═══ Records provided

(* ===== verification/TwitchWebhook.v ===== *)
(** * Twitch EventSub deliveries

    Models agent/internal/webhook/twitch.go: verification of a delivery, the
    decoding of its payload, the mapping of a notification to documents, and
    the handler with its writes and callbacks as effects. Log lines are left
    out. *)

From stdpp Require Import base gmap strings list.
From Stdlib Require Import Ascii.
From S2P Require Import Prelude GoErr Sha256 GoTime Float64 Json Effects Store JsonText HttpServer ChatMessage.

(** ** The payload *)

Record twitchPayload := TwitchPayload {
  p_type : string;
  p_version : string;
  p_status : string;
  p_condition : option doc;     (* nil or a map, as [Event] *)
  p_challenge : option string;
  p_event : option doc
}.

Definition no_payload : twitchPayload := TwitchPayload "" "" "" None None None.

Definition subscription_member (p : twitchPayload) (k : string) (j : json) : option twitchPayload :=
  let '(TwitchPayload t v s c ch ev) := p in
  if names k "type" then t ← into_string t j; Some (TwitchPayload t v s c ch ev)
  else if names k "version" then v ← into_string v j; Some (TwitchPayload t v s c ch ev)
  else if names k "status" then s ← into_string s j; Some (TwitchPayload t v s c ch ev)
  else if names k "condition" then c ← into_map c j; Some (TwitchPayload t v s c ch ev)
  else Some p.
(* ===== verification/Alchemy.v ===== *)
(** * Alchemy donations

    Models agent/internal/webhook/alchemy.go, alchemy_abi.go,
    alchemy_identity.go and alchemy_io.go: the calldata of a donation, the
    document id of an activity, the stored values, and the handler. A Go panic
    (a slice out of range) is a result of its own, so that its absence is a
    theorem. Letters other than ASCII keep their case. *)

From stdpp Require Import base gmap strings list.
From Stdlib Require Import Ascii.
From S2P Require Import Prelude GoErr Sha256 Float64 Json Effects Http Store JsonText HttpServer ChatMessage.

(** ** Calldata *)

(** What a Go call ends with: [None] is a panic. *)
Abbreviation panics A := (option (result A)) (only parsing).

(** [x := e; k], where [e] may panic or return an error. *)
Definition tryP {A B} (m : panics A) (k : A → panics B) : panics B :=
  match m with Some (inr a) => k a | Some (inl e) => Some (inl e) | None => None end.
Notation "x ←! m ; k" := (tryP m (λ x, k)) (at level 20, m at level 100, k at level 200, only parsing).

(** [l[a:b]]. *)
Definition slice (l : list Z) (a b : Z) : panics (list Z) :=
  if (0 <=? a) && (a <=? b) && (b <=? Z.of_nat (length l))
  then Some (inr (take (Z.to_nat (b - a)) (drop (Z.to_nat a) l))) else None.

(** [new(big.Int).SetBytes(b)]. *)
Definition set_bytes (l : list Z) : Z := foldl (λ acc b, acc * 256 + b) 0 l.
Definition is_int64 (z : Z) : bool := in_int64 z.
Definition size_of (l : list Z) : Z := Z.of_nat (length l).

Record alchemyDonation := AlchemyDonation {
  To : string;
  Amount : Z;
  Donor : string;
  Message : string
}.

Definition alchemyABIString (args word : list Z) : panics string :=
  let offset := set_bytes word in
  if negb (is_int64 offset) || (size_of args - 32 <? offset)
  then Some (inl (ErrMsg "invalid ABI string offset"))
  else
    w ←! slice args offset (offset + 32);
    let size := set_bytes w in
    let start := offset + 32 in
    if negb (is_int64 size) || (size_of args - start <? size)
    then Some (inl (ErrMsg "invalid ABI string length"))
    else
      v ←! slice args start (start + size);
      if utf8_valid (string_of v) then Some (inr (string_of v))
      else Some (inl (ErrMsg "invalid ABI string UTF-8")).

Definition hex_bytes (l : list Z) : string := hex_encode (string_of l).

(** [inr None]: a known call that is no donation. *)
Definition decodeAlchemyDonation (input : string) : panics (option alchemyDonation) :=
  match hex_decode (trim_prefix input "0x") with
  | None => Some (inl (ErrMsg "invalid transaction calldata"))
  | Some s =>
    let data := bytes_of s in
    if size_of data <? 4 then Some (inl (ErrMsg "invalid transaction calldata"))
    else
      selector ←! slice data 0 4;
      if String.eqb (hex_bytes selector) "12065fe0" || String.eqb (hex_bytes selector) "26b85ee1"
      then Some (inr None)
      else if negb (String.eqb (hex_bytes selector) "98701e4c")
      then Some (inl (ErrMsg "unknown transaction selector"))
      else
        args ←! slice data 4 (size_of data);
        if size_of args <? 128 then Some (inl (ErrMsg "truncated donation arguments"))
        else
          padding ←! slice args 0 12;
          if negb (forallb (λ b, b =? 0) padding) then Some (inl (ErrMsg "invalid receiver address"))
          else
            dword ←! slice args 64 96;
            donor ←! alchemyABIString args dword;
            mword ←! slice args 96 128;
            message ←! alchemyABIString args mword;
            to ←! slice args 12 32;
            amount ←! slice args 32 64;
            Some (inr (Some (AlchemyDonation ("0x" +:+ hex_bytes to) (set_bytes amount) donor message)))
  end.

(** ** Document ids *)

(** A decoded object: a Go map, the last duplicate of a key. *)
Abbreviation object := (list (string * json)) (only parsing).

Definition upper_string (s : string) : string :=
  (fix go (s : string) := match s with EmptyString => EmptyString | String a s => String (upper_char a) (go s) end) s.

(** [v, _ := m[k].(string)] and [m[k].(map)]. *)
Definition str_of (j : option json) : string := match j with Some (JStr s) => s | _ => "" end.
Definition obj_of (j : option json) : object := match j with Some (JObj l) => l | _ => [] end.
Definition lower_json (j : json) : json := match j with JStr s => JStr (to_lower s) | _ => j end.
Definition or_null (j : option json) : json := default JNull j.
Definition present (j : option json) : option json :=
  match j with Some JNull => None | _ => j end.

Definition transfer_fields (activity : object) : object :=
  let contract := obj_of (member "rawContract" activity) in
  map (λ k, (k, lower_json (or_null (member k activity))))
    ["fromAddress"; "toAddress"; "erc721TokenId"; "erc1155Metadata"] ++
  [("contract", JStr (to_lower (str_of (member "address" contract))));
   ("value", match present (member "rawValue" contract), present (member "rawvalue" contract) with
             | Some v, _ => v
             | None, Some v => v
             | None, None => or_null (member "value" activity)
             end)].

══════
═══ Records provided

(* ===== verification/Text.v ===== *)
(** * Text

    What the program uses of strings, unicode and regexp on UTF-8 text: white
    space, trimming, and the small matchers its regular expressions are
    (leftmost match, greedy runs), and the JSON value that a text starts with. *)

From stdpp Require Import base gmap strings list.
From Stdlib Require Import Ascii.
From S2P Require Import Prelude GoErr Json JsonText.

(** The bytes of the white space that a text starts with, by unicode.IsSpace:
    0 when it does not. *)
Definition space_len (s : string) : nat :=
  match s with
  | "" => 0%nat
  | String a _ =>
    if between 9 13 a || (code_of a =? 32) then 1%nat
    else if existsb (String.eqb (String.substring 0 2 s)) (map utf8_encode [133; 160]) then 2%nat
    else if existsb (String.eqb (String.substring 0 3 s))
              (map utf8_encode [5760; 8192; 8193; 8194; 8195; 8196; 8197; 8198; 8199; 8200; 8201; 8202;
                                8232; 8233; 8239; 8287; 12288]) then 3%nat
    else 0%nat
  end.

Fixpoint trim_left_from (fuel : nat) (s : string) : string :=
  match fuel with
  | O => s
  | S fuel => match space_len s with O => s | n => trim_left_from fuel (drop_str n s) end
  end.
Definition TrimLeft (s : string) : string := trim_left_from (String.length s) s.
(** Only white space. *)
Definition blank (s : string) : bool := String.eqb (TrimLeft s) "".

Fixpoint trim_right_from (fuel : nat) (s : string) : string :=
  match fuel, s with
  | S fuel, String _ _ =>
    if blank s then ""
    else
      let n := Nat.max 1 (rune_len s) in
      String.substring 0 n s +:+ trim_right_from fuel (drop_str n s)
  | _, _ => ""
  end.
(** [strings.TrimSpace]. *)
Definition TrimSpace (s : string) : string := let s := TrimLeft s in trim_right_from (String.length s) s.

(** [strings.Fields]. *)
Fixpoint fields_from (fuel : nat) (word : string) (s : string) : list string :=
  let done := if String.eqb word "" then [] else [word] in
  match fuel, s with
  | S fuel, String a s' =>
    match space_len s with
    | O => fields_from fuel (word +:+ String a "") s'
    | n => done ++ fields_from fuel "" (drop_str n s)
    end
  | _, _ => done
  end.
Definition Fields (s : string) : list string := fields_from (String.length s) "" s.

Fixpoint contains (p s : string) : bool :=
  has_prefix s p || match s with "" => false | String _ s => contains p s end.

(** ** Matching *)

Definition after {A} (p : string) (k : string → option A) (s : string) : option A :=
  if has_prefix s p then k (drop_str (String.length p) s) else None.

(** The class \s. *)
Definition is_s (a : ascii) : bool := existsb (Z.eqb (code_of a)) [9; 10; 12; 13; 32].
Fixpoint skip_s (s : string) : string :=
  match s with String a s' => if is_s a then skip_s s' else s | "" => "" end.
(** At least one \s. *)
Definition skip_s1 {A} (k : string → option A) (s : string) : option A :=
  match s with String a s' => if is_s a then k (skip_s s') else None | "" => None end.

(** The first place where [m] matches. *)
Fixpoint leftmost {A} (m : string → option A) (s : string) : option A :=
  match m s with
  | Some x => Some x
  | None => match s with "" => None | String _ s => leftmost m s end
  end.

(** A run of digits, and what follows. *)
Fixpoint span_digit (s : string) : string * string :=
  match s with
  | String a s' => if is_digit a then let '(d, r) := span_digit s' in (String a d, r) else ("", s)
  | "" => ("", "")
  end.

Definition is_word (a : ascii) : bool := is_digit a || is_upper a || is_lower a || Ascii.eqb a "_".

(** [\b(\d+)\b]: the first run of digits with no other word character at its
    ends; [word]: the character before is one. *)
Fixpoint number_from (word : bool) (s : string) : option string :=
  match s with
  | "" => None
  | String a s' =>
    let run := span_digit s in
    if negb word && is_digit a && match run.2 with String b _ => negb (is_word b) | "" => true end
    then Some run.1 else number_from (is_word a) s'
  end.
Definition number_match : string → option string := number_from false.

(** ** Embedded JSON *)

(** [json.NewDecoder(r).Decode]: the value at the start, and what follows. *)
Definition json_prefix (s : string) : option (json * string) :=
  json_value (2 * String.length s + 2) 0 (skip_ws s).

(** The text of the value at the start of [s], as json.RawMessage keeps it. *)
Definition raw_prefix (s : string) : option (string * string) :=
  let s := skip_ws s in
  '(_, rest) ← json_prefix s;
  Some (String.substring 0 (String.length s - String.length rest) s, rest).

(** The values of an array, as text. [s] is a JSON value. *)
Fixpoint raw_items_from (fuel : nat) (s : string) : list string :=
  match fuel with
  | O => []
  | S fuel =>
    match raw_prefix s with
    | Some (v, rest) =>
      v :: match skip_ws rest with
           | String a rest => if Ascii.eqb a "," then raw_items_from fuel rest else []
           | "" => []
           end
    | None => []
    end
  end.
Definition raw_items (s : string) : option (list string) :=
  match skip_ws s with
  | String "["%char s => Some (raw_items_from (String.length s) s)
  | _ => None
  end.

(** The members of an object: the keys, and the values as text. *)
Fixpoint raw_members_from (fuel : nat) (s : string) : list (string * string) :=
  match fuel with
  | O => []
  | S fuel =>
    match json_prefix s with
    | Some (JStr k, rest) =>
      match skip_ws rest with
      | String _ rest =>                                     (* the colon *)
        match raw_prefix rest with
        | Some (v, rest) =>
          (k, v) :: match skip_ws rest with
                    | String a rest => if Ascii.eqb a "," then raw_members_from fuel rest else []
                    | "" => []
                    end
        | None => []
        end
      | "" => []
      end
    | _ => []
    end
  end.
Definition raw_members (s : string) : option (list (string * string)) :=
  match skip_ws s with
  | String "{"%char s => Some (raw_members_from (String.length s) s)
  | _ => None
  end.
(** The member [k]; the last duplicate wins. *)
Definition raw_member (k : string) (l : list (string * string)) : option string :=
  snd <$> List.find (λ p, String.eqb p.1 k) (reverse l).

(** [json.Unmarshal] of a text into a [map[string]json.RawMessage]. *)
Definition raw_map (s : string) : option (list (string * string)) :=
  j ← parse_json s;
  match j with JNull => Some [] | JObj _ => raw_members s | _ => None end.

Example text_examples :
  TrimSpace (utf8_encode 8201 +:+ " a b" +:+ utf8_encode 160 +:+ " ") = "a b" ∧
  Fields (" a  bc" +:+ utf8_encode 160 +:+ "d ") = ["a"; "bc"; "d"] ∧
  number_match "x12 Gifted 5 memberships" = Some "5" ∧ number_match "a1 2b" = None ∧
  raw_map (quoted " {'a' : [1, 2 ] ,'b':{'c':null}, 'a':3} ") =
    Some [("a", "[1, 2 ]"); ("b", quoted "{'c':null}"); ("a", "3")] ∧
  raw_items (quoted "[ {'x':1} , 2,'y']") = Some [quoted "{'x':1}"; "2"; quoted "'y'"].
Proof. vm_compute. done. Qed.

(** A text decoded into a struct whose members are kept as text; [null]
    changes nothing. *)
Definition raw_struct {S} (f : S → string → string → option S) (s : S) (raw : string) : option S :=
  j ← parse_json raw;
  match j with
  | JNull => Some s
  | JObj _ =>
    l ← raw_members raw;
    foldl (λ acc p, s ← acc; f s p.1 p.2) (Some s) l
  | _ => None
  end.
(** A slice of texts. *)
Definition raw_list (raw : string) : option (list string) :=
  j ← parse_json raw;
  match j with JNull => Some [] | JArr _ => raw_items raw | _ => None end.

══════
═══ Records provided

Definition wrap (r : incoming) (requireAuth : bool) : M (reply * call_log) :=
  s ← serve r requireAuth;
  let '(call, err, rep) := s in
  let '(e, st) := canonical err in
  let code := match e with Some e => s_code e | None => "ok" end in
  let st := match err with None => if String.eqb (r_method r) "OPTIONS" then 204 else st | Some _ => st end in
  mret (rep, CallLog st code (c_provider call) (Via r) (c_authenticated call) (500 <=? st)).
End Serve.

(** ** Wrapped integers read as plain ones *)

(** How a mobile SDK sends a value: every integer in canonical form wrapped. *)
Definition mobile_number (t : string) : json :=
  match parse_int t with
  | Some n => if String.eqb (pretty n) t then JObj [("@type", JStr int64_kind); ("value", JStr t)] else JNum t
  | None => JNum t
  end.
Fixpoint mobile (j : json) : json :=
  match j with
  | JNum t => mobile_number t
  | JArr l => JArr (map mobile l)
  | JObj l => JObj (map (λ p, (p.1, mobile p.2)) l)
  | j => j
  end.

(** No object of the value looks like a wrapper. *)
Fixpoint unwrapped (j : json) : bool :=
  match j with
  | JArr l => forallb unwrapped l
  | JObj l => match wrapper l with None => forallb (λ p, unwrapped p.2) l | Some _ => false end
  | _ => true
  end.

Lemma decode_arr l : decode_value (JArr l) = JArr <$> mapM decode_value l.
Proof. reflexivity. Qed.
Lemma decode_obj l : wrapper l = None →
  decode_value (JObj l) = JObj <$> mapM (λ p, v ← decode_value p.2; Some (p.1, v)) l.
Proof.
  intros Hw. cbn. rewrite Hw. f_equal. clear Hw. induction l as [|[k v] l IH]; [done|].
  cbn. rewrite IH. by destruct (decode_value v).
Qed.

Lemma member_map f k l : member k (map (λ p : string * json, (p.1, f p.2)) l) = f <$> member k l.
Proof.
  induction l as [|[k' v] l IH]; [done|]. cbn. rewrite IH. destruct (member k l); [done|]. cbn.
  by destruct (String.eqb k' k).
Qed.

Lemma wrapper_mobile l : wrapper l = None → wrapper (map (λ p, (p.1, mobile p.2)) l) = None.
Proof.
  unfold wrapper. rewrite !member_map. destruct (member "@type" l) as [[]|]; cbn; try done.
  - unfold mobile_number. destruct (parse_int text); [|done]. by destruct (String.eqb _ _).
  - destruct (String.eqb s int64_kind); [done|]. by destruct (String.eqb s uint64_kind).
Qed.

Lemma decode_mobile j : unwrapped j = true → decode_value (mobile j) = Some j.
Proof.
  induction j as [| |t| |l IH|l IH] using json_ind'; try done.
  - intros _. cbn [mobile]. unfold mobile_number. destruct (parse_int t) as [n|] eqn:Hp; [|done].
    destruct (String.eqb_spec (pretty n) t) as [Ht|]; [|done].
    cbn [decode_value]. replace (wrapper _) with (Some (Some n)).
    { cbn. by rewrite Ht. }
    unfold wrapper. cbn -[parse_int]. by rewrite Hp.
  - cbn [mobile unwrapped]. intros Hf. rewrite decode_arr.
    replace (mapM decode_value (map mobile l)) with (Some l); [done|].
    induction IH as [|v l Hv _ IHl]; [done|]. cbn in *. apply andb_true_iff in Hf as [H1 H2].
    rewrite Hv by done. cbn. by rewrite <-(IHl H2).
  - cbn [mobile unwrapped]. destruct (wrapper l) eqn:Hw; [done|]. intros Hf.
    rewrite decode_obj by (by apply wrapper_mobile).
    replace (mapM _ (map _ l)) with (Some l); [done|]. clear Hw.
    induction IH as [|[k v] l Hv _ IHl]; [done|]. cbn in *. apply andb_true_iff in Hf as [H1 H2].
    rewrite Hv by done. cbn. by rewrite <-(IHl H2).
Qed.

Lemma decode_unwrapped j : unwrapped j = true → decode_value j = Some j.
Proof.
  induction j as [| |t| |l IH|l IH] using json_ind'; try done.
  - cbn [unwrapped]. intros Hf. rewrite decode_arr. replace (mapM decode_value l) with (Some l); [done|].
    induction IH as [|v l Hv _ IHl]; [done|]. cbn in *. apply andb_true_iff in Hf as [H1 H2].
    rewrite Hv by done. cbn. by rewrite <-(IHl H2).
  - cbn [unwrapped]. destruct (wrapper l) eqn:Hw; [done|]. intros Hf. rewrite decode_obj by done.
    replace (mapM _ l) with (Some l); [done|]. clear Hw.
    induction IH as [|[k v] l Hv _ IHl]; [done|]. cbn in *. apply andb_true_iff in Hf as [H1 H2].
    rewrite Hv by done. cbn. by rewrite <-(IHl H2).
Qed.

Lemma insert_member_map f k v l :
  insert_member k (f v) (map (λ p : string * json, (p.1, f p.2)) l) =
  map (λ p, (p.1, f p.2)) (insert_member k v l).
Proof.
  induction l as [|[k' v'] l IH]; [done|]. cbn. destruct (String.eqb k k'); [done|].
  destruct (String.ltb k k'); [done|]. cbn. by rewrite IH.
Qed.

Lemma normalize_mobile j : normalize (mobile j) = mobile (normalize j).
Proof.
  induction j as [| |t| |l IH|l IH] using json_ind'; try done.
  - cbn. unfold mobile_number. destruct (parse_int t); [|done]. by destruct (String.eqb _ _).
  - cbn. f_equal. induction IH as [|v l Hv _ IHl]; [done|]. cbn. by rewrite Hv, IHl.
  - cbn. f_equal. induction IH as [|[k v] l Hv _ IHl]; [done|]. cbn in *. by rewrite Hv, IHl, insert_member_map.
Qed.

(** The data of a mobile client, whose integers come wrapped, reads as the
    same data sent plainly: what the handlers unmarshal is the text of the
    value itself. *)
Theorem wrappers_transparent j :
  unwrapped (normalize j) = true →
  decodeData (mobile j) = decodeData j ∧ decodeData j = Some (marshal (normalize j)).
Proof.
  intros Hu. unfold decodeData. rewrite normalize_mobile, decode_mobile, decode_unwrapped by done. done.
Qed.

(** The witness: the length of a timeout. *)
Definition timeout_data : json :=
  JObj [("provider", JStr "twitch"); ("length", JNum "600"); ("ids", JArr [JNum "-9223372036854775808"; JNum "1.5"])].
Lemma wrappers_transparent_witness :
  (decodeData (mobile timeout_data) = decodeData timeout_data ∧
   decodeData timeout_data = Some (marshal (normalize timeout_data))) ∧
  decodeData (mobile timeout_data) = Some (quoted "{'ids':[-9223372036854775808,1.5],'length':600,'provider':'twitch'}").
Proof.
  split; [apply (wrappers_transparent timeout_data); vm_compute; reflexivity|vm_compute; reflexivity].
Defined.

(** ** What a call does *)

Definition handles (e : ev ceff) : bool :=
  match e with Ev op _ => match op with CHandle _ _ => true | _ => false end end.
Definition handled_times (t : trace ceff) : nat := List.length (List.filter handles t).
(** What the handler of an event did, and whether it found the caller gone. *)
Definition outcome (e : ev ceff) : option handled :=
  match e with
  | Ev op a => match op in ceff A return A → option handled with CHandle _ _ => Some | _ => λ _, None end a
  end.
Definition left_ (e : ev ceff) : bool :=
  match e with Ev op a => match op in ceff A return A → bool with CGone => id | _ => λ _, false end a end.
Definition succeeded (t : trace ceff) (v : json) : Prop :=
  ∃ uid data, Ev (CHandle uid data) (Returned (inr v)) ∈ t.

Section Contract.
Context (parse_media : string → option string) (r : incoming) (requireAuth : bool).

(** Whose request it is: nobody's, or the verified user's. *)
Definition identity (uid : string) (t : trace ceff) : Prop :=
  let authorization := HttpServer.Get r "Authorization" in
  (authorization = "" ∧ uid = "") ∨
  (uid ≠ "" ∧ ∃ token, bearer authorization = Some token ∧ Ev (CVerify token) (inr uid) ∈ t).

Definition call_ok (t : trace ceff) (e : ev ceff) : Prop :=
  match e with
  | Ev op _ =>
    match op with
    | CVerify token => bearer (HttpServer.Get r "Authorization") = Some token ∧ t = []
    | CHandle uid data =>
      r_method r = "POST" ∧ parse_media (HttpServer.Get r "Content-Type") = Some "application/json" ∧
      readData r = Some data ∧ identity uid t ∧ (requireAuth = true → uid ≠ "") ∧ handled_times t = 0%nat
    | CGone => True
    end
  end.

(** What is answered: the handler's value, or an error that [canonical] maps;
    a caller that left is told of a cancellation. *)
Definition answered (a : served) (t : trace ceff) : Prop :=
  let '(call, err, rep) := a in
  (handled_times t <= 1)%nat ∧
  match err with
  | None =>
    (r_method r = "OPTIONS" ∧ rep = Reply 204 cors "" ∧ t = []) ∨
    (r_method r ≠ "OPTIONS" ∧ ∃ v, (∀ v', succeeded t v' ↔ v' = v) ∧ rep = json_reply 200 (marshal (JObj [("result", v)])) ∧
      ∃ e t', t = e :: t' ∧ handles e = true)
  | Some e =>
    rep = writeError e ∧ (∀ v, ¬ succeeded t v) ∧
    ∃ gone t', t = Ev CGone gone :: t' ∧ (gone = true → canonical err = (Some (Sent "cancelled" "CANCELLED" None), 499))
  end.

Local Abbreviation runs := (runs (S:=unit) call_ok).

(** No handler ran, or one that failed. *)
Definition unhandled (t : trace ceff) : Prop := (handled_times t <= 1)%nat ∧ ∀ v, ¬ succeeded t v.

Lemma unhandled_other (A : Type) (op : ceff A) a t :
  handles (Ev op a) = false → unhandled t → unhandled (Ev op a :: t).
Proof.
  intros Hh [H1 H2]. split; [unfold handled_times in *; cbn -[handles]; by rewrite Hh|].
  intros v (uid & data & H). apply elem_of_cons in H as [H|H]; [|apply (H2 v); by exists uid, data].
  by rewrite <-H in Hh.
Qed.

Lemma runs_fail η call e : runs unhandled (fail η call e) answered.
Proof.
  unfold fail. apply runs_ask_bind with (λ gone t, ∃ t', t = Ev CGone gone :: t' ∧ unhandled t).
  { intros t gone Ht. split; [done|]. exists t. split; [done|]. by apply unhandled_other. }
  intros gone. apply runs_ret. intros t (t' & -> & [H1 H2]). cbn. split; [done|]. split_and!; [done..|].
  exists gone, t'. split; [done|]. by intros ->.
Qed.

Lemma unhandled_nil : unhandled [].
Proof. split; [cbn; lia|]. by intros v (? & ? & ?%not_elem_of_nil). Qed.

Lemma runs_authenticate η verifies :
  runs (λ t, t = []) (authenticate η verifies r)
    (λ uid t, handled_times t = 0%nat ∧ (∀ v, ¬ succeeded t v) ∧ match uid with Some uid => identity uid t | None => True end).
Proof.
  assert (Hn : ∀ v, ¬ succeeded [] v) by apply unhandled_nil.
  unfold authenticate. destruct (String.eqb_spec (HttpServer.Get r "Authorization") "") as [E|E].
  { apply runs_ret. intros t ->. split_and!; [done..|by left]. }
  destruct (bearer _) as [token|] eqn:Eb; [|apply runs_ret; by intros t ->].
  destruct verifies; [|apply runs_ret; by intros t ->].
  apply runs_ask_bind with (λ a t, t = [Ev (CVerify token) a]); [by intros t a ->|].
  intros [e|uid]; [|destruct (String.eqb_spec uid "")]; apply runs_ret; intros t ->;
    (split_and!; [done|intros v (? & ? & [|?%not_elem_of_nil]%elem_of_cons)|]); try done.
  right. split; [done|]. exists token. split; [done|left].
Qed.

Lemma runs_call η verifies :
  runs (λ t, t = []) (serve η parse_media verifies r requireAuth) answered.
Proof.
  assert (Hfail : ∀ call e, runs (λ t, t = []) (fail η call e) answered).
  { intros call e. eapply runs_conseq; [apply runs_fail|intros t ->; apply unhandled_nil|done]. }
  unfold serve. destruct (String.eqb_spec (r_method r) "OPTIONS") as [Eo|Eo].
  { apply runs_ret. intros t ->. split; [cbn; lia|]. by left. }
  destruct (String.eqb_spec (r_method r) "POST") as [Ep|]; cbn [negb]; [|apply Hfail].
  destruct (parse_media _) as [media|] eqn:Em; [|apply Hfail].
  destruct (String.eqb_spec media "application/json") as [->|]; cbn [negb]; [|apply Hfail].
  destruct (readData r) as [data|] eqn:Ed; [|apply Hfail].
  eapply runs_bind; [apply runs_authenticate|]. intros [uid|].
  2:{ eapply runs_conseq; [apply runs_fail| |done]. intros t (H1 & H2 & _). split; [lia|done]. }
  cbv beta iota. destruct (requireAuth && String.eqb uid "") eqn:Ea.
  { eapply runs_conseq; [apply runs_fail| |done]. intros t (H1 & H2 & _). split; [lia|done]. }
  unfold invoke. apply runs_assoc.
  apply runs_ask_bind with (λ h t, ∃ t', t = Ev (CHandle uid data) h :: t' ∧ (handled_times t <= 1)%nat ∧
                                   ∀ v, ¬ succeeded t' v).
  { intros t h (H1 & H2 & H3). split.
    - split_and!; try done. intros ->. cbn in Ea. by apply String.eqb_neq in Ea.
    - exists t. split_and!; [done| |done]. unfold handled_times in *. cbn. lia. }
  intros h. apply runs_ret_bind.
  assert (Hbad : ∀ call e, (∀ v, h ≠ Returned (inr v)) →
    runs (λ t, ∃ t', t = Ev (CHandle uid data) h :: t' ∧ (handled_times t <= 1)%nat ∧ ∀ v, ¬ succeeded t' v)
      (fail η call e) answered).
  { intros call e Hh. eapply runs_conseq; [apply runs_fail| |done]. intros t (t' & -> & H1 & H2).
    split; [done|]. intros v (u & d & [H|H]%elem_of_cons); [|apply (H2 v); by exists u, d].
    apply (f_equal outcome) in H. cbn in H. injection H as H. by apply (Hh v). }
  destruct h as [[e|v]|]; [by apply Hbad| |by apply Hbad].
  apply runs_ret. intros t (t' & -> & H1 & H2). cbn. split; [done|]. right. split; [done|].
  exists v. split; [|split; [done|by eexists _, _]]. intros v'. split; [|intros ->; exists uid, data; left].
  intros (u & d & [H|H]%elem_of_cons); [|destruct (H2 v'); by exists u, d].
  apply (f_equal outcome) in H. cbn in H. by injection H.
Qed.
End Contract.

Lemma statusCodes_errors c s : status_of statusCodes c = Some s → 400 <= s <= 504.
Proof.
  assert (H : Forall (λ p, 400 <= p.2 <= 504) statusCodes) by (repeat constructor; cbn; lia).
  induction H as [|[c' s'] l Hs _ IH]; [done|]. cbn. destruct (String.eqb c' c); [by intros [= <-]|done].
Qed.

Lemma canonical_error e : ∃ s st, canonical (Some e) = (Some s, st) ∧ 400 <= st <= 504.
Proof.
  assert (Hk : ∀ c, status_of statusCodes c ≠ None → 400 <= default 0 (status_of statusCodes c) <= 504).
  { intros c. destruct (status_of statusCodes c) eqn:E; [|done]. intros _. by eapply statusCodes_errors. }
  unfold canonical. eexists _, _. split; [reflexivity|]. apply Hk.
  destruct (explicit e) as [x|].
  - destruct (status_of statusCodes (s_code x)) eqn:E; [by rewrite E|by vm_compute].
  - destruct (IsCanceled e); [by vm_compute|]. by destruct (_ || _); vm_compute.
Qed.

══════

- [About this exercise]:
Report each line of the data that includes the string "padding".

- [Response]:
          padding ←! slice args 0 12;
          if negb (forallb (λ b, b =? 0) padding) then Some (inl (ErrMsg "invalid receiver address"))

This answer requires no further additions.